#### [Data provided]

----

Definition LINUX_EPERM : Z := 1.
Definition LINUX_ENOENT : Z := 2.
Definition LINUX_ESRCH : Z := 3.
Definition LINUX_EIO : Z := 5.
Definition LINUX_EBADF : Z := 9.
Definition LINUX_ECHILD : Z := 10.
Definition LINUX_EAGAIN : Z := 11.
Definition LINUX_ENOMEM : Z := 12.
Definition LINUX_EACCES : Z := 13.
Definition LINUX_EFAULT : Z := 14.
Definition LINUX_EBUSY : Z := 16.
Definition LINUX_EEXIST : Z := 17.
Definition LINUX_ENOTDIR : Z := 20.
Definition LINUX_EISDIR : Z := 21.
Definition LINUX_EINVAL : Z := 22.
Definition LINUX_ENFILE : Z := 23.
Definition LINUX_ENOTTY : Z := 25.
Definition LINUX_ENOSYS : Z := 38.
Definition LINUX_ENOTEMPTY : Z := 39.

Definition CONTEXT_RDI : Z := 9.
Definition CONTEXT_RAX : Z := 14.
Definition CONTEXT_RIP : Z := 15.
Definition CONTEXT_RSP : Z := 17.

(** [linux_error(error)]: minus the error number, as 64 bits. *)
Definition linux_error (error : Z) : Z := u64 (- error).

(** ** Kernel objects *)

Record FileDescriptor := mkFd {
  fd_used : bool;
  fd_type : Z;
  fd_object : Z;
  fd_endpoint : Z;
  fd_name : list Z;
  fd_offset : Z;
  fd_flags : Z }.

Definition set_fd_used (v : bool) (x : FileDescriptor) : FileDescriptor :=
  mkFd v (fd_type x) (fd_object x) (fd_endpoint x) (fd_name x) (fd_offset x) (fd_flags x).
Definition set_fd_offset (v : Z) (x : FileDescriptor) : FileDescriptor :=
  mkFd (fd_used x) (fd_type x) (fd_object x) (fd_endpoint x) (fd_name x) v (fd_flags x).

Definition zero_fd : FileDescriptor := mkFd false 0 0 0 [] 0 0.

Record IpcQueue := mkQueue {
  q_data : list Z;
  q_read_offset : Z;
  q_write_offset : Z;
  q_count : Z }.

----

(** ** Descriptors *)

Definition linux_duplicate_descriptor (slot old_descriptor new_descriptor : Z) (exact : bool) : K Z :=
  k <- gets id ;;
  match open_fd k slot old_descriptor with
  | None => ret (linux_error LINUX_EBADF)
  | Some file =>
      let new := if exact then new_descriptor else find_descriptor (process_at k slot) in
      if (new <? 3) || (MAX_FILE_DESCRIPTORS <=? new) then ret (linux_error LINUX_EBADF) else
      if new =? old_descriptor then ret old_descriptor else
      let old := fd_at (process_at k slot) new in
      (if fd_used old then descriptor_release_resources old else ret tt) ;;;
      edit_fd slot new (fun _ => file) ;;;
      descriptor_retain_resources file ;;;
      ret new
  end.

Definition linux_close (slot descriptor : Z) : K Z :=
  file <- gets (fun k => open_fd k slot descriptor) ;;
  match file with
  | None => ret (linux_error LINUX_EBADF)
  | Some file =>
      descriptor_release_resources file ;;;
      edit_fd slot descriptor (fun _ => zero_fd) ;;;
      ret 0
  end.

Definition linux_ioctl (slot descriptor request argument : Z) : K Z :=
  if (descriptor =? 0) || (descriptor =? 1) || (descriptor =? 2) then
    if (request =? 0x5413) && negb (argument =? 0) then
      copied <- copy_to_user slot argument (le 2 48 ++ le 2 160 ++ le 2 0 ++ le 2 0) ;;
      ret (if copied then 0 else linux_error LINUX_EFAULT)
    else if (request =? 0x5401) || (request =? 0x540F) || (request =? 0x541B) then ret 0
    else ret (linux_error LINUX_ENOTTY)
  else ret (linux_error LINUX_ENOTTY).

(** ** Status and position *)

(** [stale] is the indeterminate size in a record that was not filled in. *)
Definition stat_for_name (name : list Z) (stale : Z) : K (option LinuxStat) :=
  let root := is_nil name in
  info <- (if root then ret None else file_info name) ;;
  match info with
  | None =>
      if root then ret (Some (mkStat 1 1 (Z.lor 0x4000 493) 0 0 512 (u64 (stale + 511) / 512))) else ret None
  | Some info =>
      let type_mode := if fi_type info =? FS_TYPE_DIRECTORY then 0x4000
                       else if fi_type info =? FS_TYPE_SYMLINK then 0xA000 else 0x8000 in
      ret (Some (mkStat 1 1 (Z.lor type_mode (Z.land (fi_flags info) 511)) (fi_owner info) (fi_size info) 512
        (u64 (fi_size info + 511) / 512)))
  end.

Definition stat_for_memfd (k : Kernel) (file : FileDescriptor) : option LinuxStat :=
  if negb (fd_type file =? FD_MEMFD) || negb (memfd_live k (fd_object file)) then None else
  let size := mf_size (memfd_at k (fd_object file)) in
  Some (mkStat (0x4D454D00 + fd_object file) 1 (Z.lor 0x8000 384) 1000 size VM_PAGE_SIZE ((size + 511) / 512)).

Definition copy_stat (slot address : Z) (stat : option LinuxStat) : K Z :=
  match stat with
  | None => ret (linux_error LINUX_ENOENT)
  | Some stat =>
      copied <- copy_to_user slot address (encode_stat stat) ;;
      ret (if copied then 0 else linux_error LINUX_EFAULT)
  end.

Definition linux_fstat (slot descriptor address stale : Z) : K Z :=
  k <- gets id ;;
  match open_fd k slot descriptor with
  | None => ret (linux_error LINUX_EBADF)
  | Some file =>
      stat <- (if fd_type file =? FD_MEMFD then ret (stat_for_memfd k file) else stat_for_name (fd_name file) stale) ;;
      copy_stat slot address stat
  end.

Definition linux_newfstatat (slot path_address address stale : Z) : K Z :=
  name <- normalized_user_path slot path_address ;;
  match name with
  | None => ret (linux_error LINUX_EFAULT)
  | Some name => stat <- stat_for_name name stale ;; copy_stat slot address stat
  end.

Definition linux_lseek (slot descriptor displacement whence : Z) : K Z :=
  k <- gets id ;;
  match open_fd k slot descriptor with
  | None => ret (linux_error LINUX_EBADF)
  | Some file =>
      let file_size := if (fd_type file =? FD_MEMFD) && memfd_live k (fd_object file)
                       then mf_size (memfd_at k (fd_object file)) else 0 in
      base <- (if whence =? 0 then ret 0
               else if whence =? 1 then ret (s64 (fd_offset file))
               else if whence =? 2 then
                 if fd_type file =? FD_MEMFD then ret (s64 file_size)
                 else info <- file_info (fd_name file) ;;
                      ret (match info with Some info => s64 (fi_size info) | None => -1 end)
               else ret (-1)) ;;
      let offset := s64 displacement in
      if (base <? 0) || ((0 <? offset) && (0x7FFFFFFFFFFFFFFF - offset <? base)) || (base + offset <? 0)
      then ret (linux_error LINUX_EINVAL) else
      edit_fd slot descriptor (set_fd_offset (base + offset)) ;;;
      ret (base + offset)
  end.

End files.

----

#### [Exercise brief]
Show every line from the listing that contains "with".

#### [Task result]
  match open_fd k slot old_descriptor with
  match file with
  match info with
  match stat with
  match open_fd k slot descriptor with
  match name with
  match open_fd k slot descriptor with
                      ret (match info with Some info => s64 (fi_size info) | None => -1 end)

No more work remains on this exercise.